“Faro” di Vincenzo Totaro


di Gordiano Lupi – www.infol.it/lupi –

vincenzo_totarofaroIl nuovo cinema italiano con ambizioni autorali spesso si scontra con la mancanza di soggetti e sceneggiature che reggano la durata di un lungometraggio. È questo il caso di Faro, pellicola girata nella suggestiva cornice delle Isole Tremiti con buona perizia tecnica e grande cura scenografica, ma povera di idee.

Il film racchiude il suo senso più profondo nelle prime parole della protagonista che seduta su uno scoglio di un’isola frastagliata dalle onde sussurra: “Voglio portarvi in un posto che vi costringerà a camminare scalzi e ad ascoltare le parole che non vi dico”.

Il regista dichiara i suoi intenti nella quarta di copertina del dvd: “Tre isole interrompono la vastità del mare. Tre sorelle spezzano la quotidianità delle proprie vite. Un faro manda i bagliori di esistenze intermittenti. Si possono ascoltare le parole non dette? Si può parlare fino a perdere l’amore? Si può amare fino a smarrire la vita?”. La visione del film non risponde agli interrogativi, ma lascia lo spettatore in bilico tra realtà e fantasia, tra problemi insoluti e rapporti difficili tra i protagonisti. “Qui è casa”, dice Lia, intenzionata a restare sull’isola per scavare a fondo nei suoi sentimenti, aiutata da un alter ego che la tormenta e alle apparizioni fantastiche di un monaco di mare. Le sorelle e il marito non sono della stessa opinione, ma la assecondano, tra sospetti di tradimenti e di follia che fanno capolino nei lunghi piani sequenza.

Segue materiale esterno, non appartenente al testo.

(** * EW-Automate: the EWSX schedule archive ([unzip.py], [ewsx.py])

    A shallow embedding of the archive expander ([unzip.py]) and of the
    archive model ([ewsx.py]) over an explicit file-system store, and the
    properties of the specification checked against it.

    The functions of the two source files are computations in a monad of
    state and exceptions over a [World]: the store (a finite map from
    resolved paths to files and directories), standard output, and what
    the platform supplies (its name, the names [mkdtemp] picks). The
    library functions they call ([os], [shutil], [tempfile], [zipfile],
    [posixpath]) are modelled next to them, under these conventions:
    - [os.path] is [posixpath]; the working directory is the root of the
      store, and the store has no symbolic links;
    - a path string is resolved name by name, [".."] stepping to the
      parent;
    - a directory lists its entries in one fixed order;
    - a zip container on disk is kept in decoded form, each member with
      what reading it back gives (its bytes, or the exception raised). *)

From Stdlib Require Import ZArith String Ascii List DecimalString.
From Stdlib.Strings Require Import Byte.
From stdpp Require Import base strings list gmap.

(** Let [simpl] compute string concatenation on constructors. *)
#[local] Arguments String.append !s1 s2 : simpl nomatch.

(** ** Python strings *)

Module Str.

(** The two characters that cannot be typed as they are. *)
Definition backslash : string := String (ascii_of_nat 92) EmptyString.
Definition newline : string := String (ascii_of_nat 10) EmptyString.

(** [s.startswith(prefix)] *)
Fixpoint startswith (s prefix : string) : bool :=
  match prefix, s with
  | EmptyString, _ => true
  | String _ _, EmptyString => false
  | String a prefix', String b s' =>
      if Ascii.eqb a b then startswith s' prefix' else false
  end.

(** [sub in s] *)
Fixpoint contains (s sub : string) : bool :=
  if startswith s sub then true
  else match s with
       | EmptyString => false
       | String _ s' => contains s' sub
       end.

(** [s.rfind(c)] for a one-character [c]: the highest index holding
    [c], or [-1]. *)
Fixpoint rfind_from (c : ascii) (s : string) (i found : Z) : Z :=
  match s with
  | EmptyString => found
  | String a s' => rfind_from c s' (i + 1) (if Ascii.eqb a c then i else found)
  end.
Definition rfind (s : string) (c : ascii) : Z := rfind_from c s 0 (-1).

(** [s[i:]] and [s[:i]] for [0 <= i]. *)
Fixpoint drop (n : nat) (s : string) : string :=
  match n, s with
  | O, _ => s
  | S _, EmptyString => EmptyString
  | S n', String _ s' => drop n' s'
  end.
Fixpoint take (n : nat) (s : string) : string :=
  match n, s with
  | O, _ => EmptyString
  | S _, EmptyString => EmptyString
  | S n', String a s' => String a (take n' s')
  end.
Definition slice_from (s : string) (i : Z) : string := drop (Z.to_nat i) s.
Definition slice_to (s : string) (i : Z) : string := take (Z.to_nat i) s.

(** [s.endswith(suffix)]: the last [len(suffix)] characters of [s] are
    [suffix]. *)
Definition endswith (s suffix : string) : bool :=
  (String.length suffix <=? String.length s)%nat
  && String.eqb (drop (String.length s - String.length suffix) s) suffix.
(** C5. The login is exactly this sequence.  It sets the timeout to 5
    seconds and waits for ["Password: "]; if that wait does not return, the
    login ends there with its outcome.  Otherwise it sends the password
    followed by a carriage return; if the transport raises, the login ends
    there.  Otherwise it waits for ["WebREPL connected"], the timeout still
    being 5 seconds; if that wait does not return, the login ends there with
    its outcome.  Otherwise it sets the timeout to 1 second and returns: a
    login that succeeds has sent the password once and leaves the timeout at
    1 second. *)
Theorem authenticate_sequence (self : ConWebsock) (env : list obs) :
  let s0 := set_timeout 5 self in
  let w1 := wait_for_string (lit "Password: ") s0 env in
  let s2 := emit (WsSend (password self ++ CR)) (after w1) in
  let w2 := wait_for_string (lit "WebREPL connected") s2 (unread w1) in
  let r := authenticate self env in
  timeout s0 = 5%float /\
  timeout s2 = 5%float /\
  ((forall v, result w1 <> Return v) ->
   result r = result w1 /\ after r = after w1 /\ unread r = unread w1) /\
  (forall v e,
     result w1 = Return v ->
     send_raises (ws self) (password self ++ CR) = Some e ->
     result r = Raise e /\ after r = s2 /\ unread r = unread w1) /\
  (forall v,
     result w1 = Return v ->
     send_raises (ws self) (password self ++ CR) = None ->
     (forall v', result w2 <> Return v') ->
     result r = result w2 /\ after r = after w2 /\ unread r = unread w2) /\
  (forall v v',
     result w1 = Return v ->
     send_raises (ws self) (password self ++ CR) = None ->
     result w2 = Return v' ->
     result r = Return PyNone /\
     after r = set_timeout 1 (after w2) /\
     unread r = unread w2 /\
     sent (after r) = sent self ++ [password self ++ CR] /\
     timeout (after r) = 1%float).
Proof.
  cbv zeta.
  pose proof (wait_for_string_same_transport (lit "Password: ")
                (set_timeout 5 self) env) as (_ & Hp & Hw & S1).
  pose proof (wait_for_string_keeps_timeout (lit "Password: ")
                (set_timeout 5 self) env) as T1.
  pose proof (wait_for_string_same_transport (lit "WebREPL connected")
                (emit (WsSend (password self ++ CR))
                   (after (wait_for_string (lit "Password: ")
                             (set_timeout 5 self) env)))
                (unread (wait_for_string (lit "Password: ")
                           (set_timeout 5 self) env))) as (_ & _ & _ & S2).
  rewrite sent_emit_send in S2.
  unfold authenticate, bind, assign_timeout, get_password, ws_send, ret.
  destruct (wait_for_string (lit "Password: ") (set_timeout 5 self) env)
    as [[r1 s1] e1].
  unfold result, after, unread in *; cbn [fst snd] in *.
  cbn [password ws timeout set_timeout] in Hp, Hw, T1.
  assert (S1' : sent s1 = sent self) by exact S1.
  rewrite Hp, Hw, S1' in *.
  split; [reflexivity|]; split; [exact T1|].
  destruct r1 as [v1| |].
  - split; [intros H; exfalso; exact (H v1 eq_refl)|].
    destruct (send_raises (ws self) (password self ++ CR)) as [e|].
    + split; [intros v e' _ [= <-]; auto|].
      split; intros; discriminate.
    + split; [intros; discriminate|].
      destruct (wait_for_string (lit "WebREPL connected")
                  (emit (WsSend (password self ++ CR)) s1) e1)
        as [[[v2| |] s3] e3]; cbn [fst snd] in *.
      * split; [intros v _ _ H; exfalso; exact (H v2 eq_refl)|].
        intros v v' _ _ _; repeat split; exact S2.
      * split; [auto|intros; discriminate].
      * split; [auto|intros; discriminate].
  - split; [auto|]; repeat split; intros; discriminate.
  - split; [auto|]; repeat split; intros; discriminate.
Qed.

(** The run of the witness: the prompt comes at once, the password goes out,
    and ["WebREPL connected"] comes 2.25 seconds into the second wait, later
    than the steady timeout of 1 second would allow. *)
Lemma authenticate_sequence_witness :
  let self := connection [] 0 in
  let env := [ {| now := 0; arrived := [lit "Password: "] |}; tick 0.125;
               tick 0.25; tick 1;
               {| now := 2.5; arrived := [lit "WebREPL connected"] |};
               tick 3 ] in
  result (authenticate self env) = Return PyNone /\
  sent (after (authenticate self env)) = [lit "secret" ++ CR] /\
  timeout (after (authenticate self env)) = 1%float /\
  unread (authenticate self env) = [tick 3] /\
  expired 5 0.25 {| now := 2.5; arrived := [lit "WebREPL connected"] |}
    = false /\
  expired 1 0.25 {| now := 2.5; arrived := [lit "WebREPL connected"] |}
    = true.
Proof.
  intros self env.
  destruct (authenticate_sequence self env) as (_ & _ & _ & _ & _ & Hok).
  destruct (Hok PyNone PyNone eq_refl eq_refl eq_refl)
    as (Hr & _ & Hu & Hs & Ht).
  split; [exact Hr|]; split; [exact Hs|]; split; [exact Ht|].
  split; [exact Hu|]; split; reflexivity.
Defined.

(** X14. A login that does not return leaves the timeout of the login, 5
    seconds: the steady timeout is only set at the very end. *)
Lemma authenticate_failure (self : ConWebsock) (env : list obs) :
  (forall v, result (authenticate self env) <> Return v) ->
  timeout (after (authenticate self env)) = 5%float.
Proof.
  pose proof (wait_for_string_keeps_timeout (lit "Password: ")
                (set_timeout 5 self) env) as T1.
  unfold authenticate, bind, assign_timeout, get_password, ws_send, ret.
  destruct (wait_for_string (lit "Password: ") (set_timeout 5 self) env)
    as [[[v1| |] s1] e1]; unfold result, after in *; cbn [fst snd] in *;
    try (intros _; exact T1).
  destruct (send_raises (ws s1) (password s1 ++ CR));
    [intros _; exact T1|].
  pose proof (wait_for_string_keeps_timeout (lit "WebREPL connected")
                (emit (WsSend (password s1 ++ CR)) s1) e1) as T2.
  destruct (wait_for_string (lit "WebREPL connected")
              (emit (WsSend (password s1 ++ CR)) s1) e1)
    as [[[v2| |] s3] e3]; unfold after in *; cbn [fst snd] in *;
    try (intros _; rewrite T2; exact T1).
  intros H; exfalso; exact (H PyNone eq_refl).
Qed.

(** Construction is the login on a fresh object: when it succeeds the
    timeout is the steady one. *)
Lemma init_timeout (ip password : str) (ws : WebSocketApp) (env : list obs)
    (v : pyval) :
  result (init ip password ws env) = Return v ->
  timeout (after (init ip password ws env)) = 1%float.
Proof.
  unfold init; intros H.
  destruct (authenticate_steps _ _ _ H) as (_ & _ & _ & _ & -> & _).
  reflexivity.
Qed.

(** ** What wait_for_string hands back *)

(** C6, as stated, fails: with ["ab"] and ["c:marker:de"] queued, the call
    for ["marker"] succeeds and returns [None]; the text after the marker,
    [":de"], is on the deque and is not the value of the call. *)
Lemma wait_for_string_remainder_not_returned :
  let r := wait_for_string (lit "marker")
             (connection [lit "ab"; lit "c:marker:de"] 1)
             [tick 0; tick 0; tick 0] in
  result r = Return PyNone /\
  fifo (after r) = [lit ":de"] /\
  result r <> Return (PyStr (lit ":de")).
Proof. repeat split; discriminate. Qed.

(** C6, amended. A successful [wait_for_string] returns [None]; the text
    that follows the first occurrence of the marker in the accumulated
    data is not returned but becomes the front chunk of the deque. *)
Theorem wait_for_string_returns_none (string : str) (self : ConWebsock)
    (env : list obs) (v : pyval) :
  result (wait_for_string string self env) = Return v ->
  v = PyNone /\
  exists t0 pre before rest,
    env = t0 :: pre ++ unread (wait_for_string string self env) /\
    concat (fst (drain (fifo self ++ arrived t0) pre)) =
      before ++ string ++ rest /\
    find string (before ++ string ++ rest) = Some (before, rest) /\
    hd_error (fifo (after (wait_for_string string self env))) = Some rest.
Proof.
  intros H; destruct (wait_for_string_success _ _ _ _ H)
    as (t0 & pre & earlier & before & rest & Henv & -> & _ & _ & _ & _ &
        F & Hbuf & Hf & _).
  split; [reflexivity|].
  exists t0, pre, before, rest; rewrite Hf; auto.
Qed.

La fotografia è stupenda. Antonio Universi ha fatto un gran lavoro immortalando boschi, gatti, mare, scogliere, tramonti, albe e tutto quanto si poteva fissare su pellicola in un’isola meravigliosa. Buona anche la regia di Vincenzo Totaro, che poteva procedere a un montaggio più serrato e a una più attenta direzione degli attori, ma non si può pretendere troppo. Sono interessanti alcune parti fantastiche, come i sogni del marito, le tre donne in altalena, il monaco di mare, l’alter ego di Lia che massacra l’intera famiglia e alcune sequenze oniriche che sfociano in dissolvenze. I dialoghi e la recitazione a volte lasciano a desiderare, la comprensione del testo pure e la sceneggiatura non è esente da pecche. La colonna sonora è ottima, così come sono ben fatte le scenografie e i costumi, ma la parte migliore della pellicola resta il racconto per immagini evocative. Il regista indaga sul rapporto uomo – donna, analizza la relazione di coppia, i pensieri intimi e i contrasti caratteriali. “Ti amo perché siamo diversi”, “Vorrei una donna per avere una donna”, “Non voglio cadere nell’idea dell’amore”. Vediamo la donna che cerca se stessa a contatto con la natura, nella solitudine dell’isola. I temi fondamentali della pellicola sono la crisi della coppia, l’incomunicabilità e la provvisorietà dei sentimenti, la ricerca interiore e in certa misura anche l’analisi della follia e delle pulsioni più intime. La pellicola è molto teatrale, spesso ricorda – facendo le debite proporzioni – L’avventura (1960) di Michelangelo Antonioni, sicuro punto di riferimento per gli autori, ma anche il teatro di Becket e di Jonesco. Il difetto maggiore è che il film procede in maniera lenta e macchinosa, perché non accade niente per intere sequenze. Il regista comunque ci sa fare, ha un taglio documentaristico e merita un incoraggiamento, perché tecnicamente il film è ben girato.

Regia: Vincenzo Totaro. Soggetto e Sceneggiatura: Vincenzo Totaro, Antonio Universi e Teresa La Scala. Colonna sonora: Donato Raele. Canzoni: Celestino Telera. Fotografia: Antonio Universi. Truco e costumi: Maria Pia Castigliego. Suono in presa diretta: Giannino De Filippo. Montaggio: Vincenzo Totaro e Luisa Totaro. Produzione: Epok Studios Sartorius Film. Durata: 60’. www.epokstudios.it. Interpreti: Maria Pia Castigliego, Sabrina Caterino, Giannino De Filippo, Antonio Del Nobile, Teresa La Scala e Giuseppe Milonia.